19 janeiro 2007

Dias Selvagens













Nota: 9

Não há amor para o cineasta chinês Wong Kar Wai que não seja uma mistura de arrebatamento, dependência ou sacrifício. Nessas formas, a paixão pode estar virando a esquina - e a Hong Kong dos anos 60, cheia de corredores compridos, passagens estreitas e cantos angulosos, serve muito bem ao enlevado imaginário do diretor de Felizes Juntos, Amor à Flor da Pele e 2046.

Já era assim no seu segundo longa-metragem, Dias Selvagens (A fei jing juen), de 1991. Os boleros em espanhol de Xavier Cugat que tocam em 2046 já acompanhavam em Dias Selvagens os desamores de Su Li Zhen, personagem de Maggie Cheung que retorna em outros filmes de Kar Wai. Até Tony Leung, presença constante na obra do diretor ao longo da década, surge no longa de 1991, mas só na cena final, como uma deixa lúdica para aquilo que virá.

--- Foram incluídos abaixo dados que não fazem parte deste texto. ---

Definition flSubmitSyncFd c (buffer : option flBuffer) (fd pts : Z) : M (flResult * flChannel) :=
  match buffer with
  | None => ret (FL_INVALID, c)
  | Some buf =>
    return_if! ch_isConsumer c || negb (ownBuffer c buf) with ret (FL_INVALID, c) ;;
    return_if! negb (connected (ch_link c)) with ret (FL_DISCONNECTED, c) ;;
    let '(begun, value, c) := flBeginSubmit c (Some buf) 0 in
    return_if! negb (bool_decide (begun = FL_OK)) with ret (begun, c) ;;
    let! c := unmapSlot c (buf_slot buf) in
    publish c (buf_slot buf) value pts fd
  end.

(** ** Metadata and references of a reserved buffer *)

Definition metadataReservation c (buffer : flBuffer) : bool :=
  ownBuffer c buffer && (submitAt c (buf_slot buffer) =? UINT64_MAX).

Definition flSetFrameMetadata c (buffer : option flBuffer) (metadata : option flFrameMetadata)
  : flResult * flChannel :=
  match buffer, metadata with
  | Some buffer, Some metadata =>
    return_if ch_isConsumer c || negb (metadataReservation c buffer) with (FL_INVALID, c) ;;
    return_if truthy (ch_submittingValue c) with (FL_BUSY, c) ;;
    return_if negb (truthy (Z.land (ch_peerFeatures c) FrameMetadataFeature))
      with (FL_FORMAT_UNSUPPORTED, c) ;;
    let result := validateMetadata metadata in
    return_if negb (bool_decide (result = FL_OK)) with (result, c) ;;
    (FL_OK, set_metadataAt c (buf_slot buffer) metadata)
  | _, _ => (FL_INVALID, c)
  end.

(** [next] is the process-wide reference counter. *)
Definition flRetainBufferReference c (buffer : option flBuffer) (next reference : Z)
  : flResult * Z * flChannel * Z :=
  match buffer with
  | Some buffer =>
    return_if ch_isConsumer c || negb (metadataReservation c buffer)
      with (FL_INVALID, reference, c, next) ;;
    let '(r, t, refs, next) :=
      BufferRefs.retain (ch_bufferReferences c) (buf_slot buffer) next reference in
    (r, t, set_bufferReferences c refs, next)
  | None => (FL_INVALID, reference, c, next)
  end.

Definition flReleaseBufferReference c (reference : Z) : flResult * flChannel :=
  return_if ch_isConsumer c with (FL_INVALID, c) ;;
  let '(r, refs) := BufferRefs.release (ch_bufferReferences c) reference in
  (r, set_bufferReferences c refs).

(** ** Attaching *)

(** The per-slot plane checks of [importRing]. *)
Definition ringPlanesOk (rd : RingDescMsg) (expected : nat) : bool :=
  forallb (fun i =>
    (nth i (rd_planeCount rd) 0 =? Z.of_nat expected)
    && forallb (fun p =>
         (if Nat.eqb expected 2 then rd_width rd else rd_width rd * 4)
         <=? plane_at (rd_planeStride rd) i p) (seq 0 expected))
    (seq 0 (Z.to_nat (rd_poolSize rd))).

(** [auto* img = new flImage(); ...] for slot [i]. *)
Definition importImage (rd : RingDescMsg) (expected : nat) (fds : list Z) (i : nat) : flImage :=
  let row l := map (fun p => if (p <? expected)%nat then plane_at l i p else 0) (seq 0 4) in
  let fd p := if (p <? expected)%nat then nth (i * expected + p) fds 0 else 0 in
  mkImage 0
    (mkDmabuf (map fd (seq 0 4)) (row (rd_planeOffset rd)) (row (rd_planeStride rd))
       (Z.of_nat expected) (rd_fourcc rd) (rd_modifier rd))
    (rd_width rd) (rd_height rd) false 0 [0;0;0;0] [0;0;0;0] zeroMapped.

Definition importRing c (rd : RingDescMsg) (fds : list Z) : M (flResult * flChannel) :=
  return_if! negb (truthy (rd_poolSize rd)) || (Z.of_nat kMaxPool <? rd_poolSize rd)
          || negb (validGeometry (rd_width rd) (rd_height rd) (rd_format rd))
          || negb (rd_fourcc rd =? fourccFor (rd_format rd)) || negb (truthy (rd_fourcc rd))
    with ret (FL_DISCONNECTED, c) ;;
  let expected := if rd_format rd =? FL_FORMAT_NV12 then 2%nat else 1%nat in
  return_if! negb (ringPlanesOk rd expected) with ret (FL_DISCONNECTED, c) ;;
  let count := rd_poolSize rd * Z.of_nat expected in
  return_if! negb (Z.of_nat (length fds) =? count) with ret (FL_DISCONNECTED, c) ;;
  freeImages (ch_images c) ;;
  let! images := mfold (seq 0 (Z.to_nat (rd_poolSize rd))) (fun i l =>
    let! a := new_object in ret (l ++ [(a, importImage rd expected fds i)])) [] in
  let c := set_images c images in
  let c := set_slotSubmitValue c (replicate (Z.to_nat (rd_poolSize rd)) 0) in
  let c := set_readyValue (set_consumedValue c 0) 0 in
  ret (FL_OK,
       set_info c (mkChannelInfo (info_version (ch_info c)) (rd_width rd) (rd_height rd)
                     (rd_format rd) (rd_poolSize rd) (rd_generation rd))).

(** [delete ch]: the members that own descriptors. *)
Definition deleteChannel c : M unit :=
  let! _ := chan_close (ch_link c) in
  mfor (rev (map snd (ch_leaseCompletions c))) close_valid ;;
  let! _ := chan_close (ch_peer c) in
  let! _ := sync_clear (ch_sync c) in
  ret tt.

(** The hello exchange of [flOpenProducer], up to the ring description. *)
Definition producerHello c : M (option flResult * flChannel) :=
  let! (helloMsg, c) := recvLink c in
  let fds := match helloMsg with Some m => mg_fds m | None => [] end in
  return_if! negb (Nat.eqb (length fds) 0) with (mfor fds close ;; ret (Some FL_INVALID, c)) ;;
  let isType t := match helloMsg with Some m => mg_type m =? t | None => false end in
  return_if! isType MsgType.Busy with ret (Some FL_BUSY, c) ;;
  let srv := match helloMsg with
             | Some m => if isType MsgType.Hello
                            && Nat.eqb (length (mg_payload m)) (sizeof HelloMsg)
                         then as_ HelloMsg (mg_payload m) else None
             | None => None
             end in
  match srv with
  | None => ret (Some FL_DISCONNECTED, c)
  | Some srv =>
    return_if! negb (he_version srv =? FL_VERSION) with ret (Some FL_VERSION_MISMATCH, c) ;;
    return_if! negb (compatibleFeatures (localFeatures 0) (he_pad srv))
      with ret (Some FL_VERSION_MISMATCH, c) ;;
    let c := set_peerFeatures c (he_pad srv) in
    let mine := mkHello FL_VERSION k_getpid 0 (localFeatures 0) (replicate 8 0) in
    let! (ok, c) := sendLink c MsgType.Hello (encode mine) [] in
    return_if! negb ok with ret (Some FL_INTERNAL, c) ;;
    ret (None, c)
  end.

(** The ring description: the second half of [flOpenProducer]. *)
Definition producerRing c : M (flResult * flChannel) :=
  let! (ring, c) := recvLink c in
  match ring with
  | None => ret (FL_DISCONNECTED, c)
  | Some ring =>
    return_if! mg_type ring =? MsgType.Busy with ret (FL_BUSY, c) ;;
    match (if mg_type ring =? MsgType.RingDesc then as_ RingDescMsg (mg_payload ring) else None) with
    | None => ret (FL_DISCONNECTED, c)
    | Some rd =>
      let! (imported, c) := importRing c rd (mg_fds ring) in
      return_if! negb (bool_decide (imported = FL_OK))
        with (mfor (mg_fds ring) close ;; ret (imported, c)) ;;
      ret (FL_OK, set_info c (mkChannelInfo FL_VERSION (info_width (ch_info c))
        (info_height (ch_info c)) (info_format (ch_info c)) (info_poolSize (ch_info c))
        (info_generation (ch_info c))))
    end
  end.

Definition flOpenProducer (name : list Z) : M (flResult * option flChannel) :=
  let! link := connect name 300 in
  let c := set_link (set_name newChannel name) link in
  return_if! negb (connected link) with (deleteChannel c ;; ret (FL_NOT_FOUND, None)) ;;
  let! (refused, c) := producerHello c in
  match refused with
  | Some r => deleteChannel c ;; ret (r, None)
  | None =>
    let! (r, c) := producerRing c in
    return_if! negb (bool_decide (r = FL_OK)) with (deleteChannel c ;; ret (r, None)) ;;
    ret (FL_OK, Some c)
  end.

(** ** Asking for another geometry *)

(** The reply loop; [None] is still waiting. *)
Fixpoint geometryLoop (fuel : nat) c : M (option flResult * flChannel) :=
  match fuel with
  | O => ret (None, c)
  | S fuel' =>
    let! (reply, c) := recvLink c in
    match reply with
    | None => ret (Some FL_DISCONNECTED, c)
    | Some reply =>
      return_if! mg_type reply =? MsgType.FrameReleased
        with (let! c := applyRelease c reply in geometryLoop fuel' c) ;;
      match (if mg_type reply =? MsgType.RingDesc then as_ RingDescMsg (mg_payload reply) else None) with
      | None => ret (Some FL_DISCONNECTED, c)
      | Some rd =>
        return_if! rd_generation rd =? info_generation (ch_info c)
          with (mfor (mg_fds reply) close ;; ret (Some FL_OK, c)) ;;
        let! c := clearSync c in
        let c := set_readyValue c 0 in
        let! (result, c) := importRing c rd (mg_fds reply) in
        (if bool_decide (result = FL_OK) then ret tt else mfor (mg_fds reply) close) ;;
        ret (Some result, c)
      end
    end
  end.

Definition flRequestGeometry (fuel : nat) c (width height format : Z)
  : M (option flResult * flChannel) :=
  return_if! ch_isConsumer c || negb (validGeometry width height format)
    with ret (Some FL_INVALID, c) ;;
  return_if! negb (truthy (fourccFor format)) with ret (Some FL_FORMAT_UNSUPPORTED, c) ;;
  return_if! negb (connected (ch_link c)) with ret (Some FL_DISCONNECTED, c) ;;
  return_if! negb (BufferRefs.empty (ch_bufferReferences c)) with ret (Some FL_BUSY, c) ;;
  return_if! existsb (fun value => value =? UINT64_MAX) (ch_slotSubmitValue c)
    with ret (Some FL_BUSY, c) ;;
  let! (ok, c) := sendLink c MsgType.RequestGeometry (encode (mkGeometry width height format 0)) [] in
  return_if! negb ok with ret (Some FL_DISCONNECTED, c) ;;
  geometryLoop fuel c.
End Producer.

Quer dizer então que Kar Wai faz há anos o mesmo filme? Bem... Nem tanto. É interessante assistir a Dias Selvagens para perceber como as obsessões do cineasta - o retrato das mulheres, das roupas, da Hong Kong de sua infância - se intensificaram com o tempo, esteticamente falando. Em 1991 seus modos eram mais contidos, sua poesia visual mais mínima, sua narrativa mais íntima e menos grandiloquente. Dependendo do gosto do espectador, era tudo muito melhor.

O que não muda é a maneira incomum como Kar Wai cria o filme na preparação do elenco. Ele não usa roteiros com diálogos definidos. Ao contrário, deixa os atores livres para imergir nos personagens e armar as situações a partir disso. O paradoxal é que essa abertura se traduz, dentro da tela, em um mundo de amores claustrofóbicos, onde as relações de dependência são mais fortes do que as vontades próprias.

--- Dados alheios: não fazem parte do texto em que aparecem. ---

Lemma adoptOne_moves first planes id st a :
  (planes <= 4)%nat ->
  moves (owned st.1 ++ a) (adoptOne first planes id st) (fun o => owned (adopted o) ++ a) still_failing.
Proof.
  intros Hp. unfold adoptOne. destruct id as [i d], st as [c prior]. cbn [fst].
  destruct (negb (db_planes d =? Z.of_nat planes)) eqn:En; [by apply adopt_refuse|]. apply negb_false_iff in En.
  destruct (_ || _); [by apply adopt_refuse|]. destruct (_ && _); [by apply adopt_refuse|].
  eapply moves_bind with (b := fun _ => owned c ++ a)
    (Q := fun o => match o with inr r => r <> FL_OK | inl _ => True end).
  { intros w. destruct (mloop_neutral (seq 0 planes) (adoptPlane c d prior) [] (owned c ++ a)
      (fun p s => adoptPlane_moves c d prior p s _) w) as (es & Hl & Ha & _).
    destruct (adoptPlanes_refusal c d prior (seq 0 planes) [] w) as (es' & Hl' & HQ).
    exists es. done. }
  intros [current|r] Hr; [|by apply adopt_refuse].
  eapply moves_bind; [by apply (moves_ask _ _ (fun _ => True))|]. intros addr _.
  set (img := mkImage 0 _ _ _ _ _ _ _ _).
  eapply moves_bind with (b := fun o => owned_image (side o) ++ owned c ++ a)
    (Q := fun o => im_bo (side o) = 0).
  { eapply moves_mono; [apply (dupPlanes_moves d planes img (owned c ++ a)); [|done|done]| |].
    - unfold planes_n, img. simpl. lia.
    - by rewrite (owned_fresh img) by done.
    - intros o [_ Hb]. by rewrite Hb. }
  intros [i'|i'] Hbo; simpl side in Hbo |- *.
  2:{ apply moves_ret; [|done]. cbn [adopted]. by rewrite owned_set_last, set_images_same, app_assoc. }
  eapply moves_bind; [by apply (moves_bo_created _ _ (fun _ => True))|]. intros bo _. cbv beta.
  apply (moves_perm (owned (set_last (set_images c (ch_images c ++ [(addr, img)])) addr (set_bo i' bo)) ++ a)).
  { by rewrite owned_set_last, (owned_image_bo i' bo Hbo), set_images_same, <- !app_assoc. }
  destruct (negb _); [by apply adopt_refuse|]. destruct (_ || _); [by apply adopt_refuse|].
  destruct (negb _); [by apply adopt_refuse|]. destruct (existsb _ _); [by apply adopt_refuse|].
  by apply moves_ret.
Qed.

Lemma adoptRing_moves c input count a :
  moves (owned c ++ a) (adoptRing c input count) (fun r => owned r.2 ++ a) (fun _ => True).
Proof.
  unfold adoptRing. set (planes := if _ =? FL_FORMAT_NV12 then 2%nat else 1%nat).
  eapply moves_bind with (b := fun o => owned (adopted o) ++ a) (Q := fun _ => True).
  - apply (emits_mloop (fun st es => account (owned c ++ a) es (owned st.1 ++ a))
      (fun r es => account (owned c ++ a) es (owned r.2 ++ a)) _ _ _ []).
    + apply account_nil.
    + intros id st es _ Ha. eapply emits_mono; [apply (adoptOne_moves _ _ _ _ a)|].
      { unfold planes. destruct (_ =? _); lia. }
      intros [[c' prior]|[r c']] es' [Ha' _]; by eapply account_trans.
    + intros [[c' prior]|[r c']] es; cbv beta; by rewrite app_nil_r.
  - intros [[c' prior]|[r c']] _; by apply moves_ret.
Qed.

Su Li Zhen já começa o filme apaixonando-se por Yuddy (Leslie Cheung), cena belíssima em que a fotografia enevoada, como num delírio, já demonstra a marca do esteta Kar Wai. Rapidamente, porém, Su Li Zhen percebe que o amor não é correspondido na mesma intensidade. A nova namorada de Yuddy, Mimi (Carina Lau), logo chega à mesma conclusão. O Don Juan que salta de romance em romance já antevê, de certo modo, o tipo galanteador que Leung viverá posteriormente, especialmente em 2046.

A diferença é que Yuddy tem um motivo um tanto edipiano para a sua indiferença em relação às mulheres. E ele precisa deixar a cidade para enfrentar o problema. Quem vê na antologia de Kar Wai uma simbologia sociopolítica, um frequente embate de liberdade e dependência entre Hong Kong e o resto do mundo, essencialmente a China (outro turbulento amor?), terá na trajetória de Yuddy um interessante ponto de discussão.

É como se Hong Kong, com seus corredores que parecem fechar-se em círculos, fosse um saciado fim em si mesmo. E o perigo (ou a verdade) estivesse somente do lado de fora. Dias Selvagens pode ser apenas o início da história desdobrada por Kar Wai em meia-dúzia de filmes nos anos seguintes, mas em 1991 alguns personagens já alcançavam sua verdade, ainda que fosse a mais melancólica delas.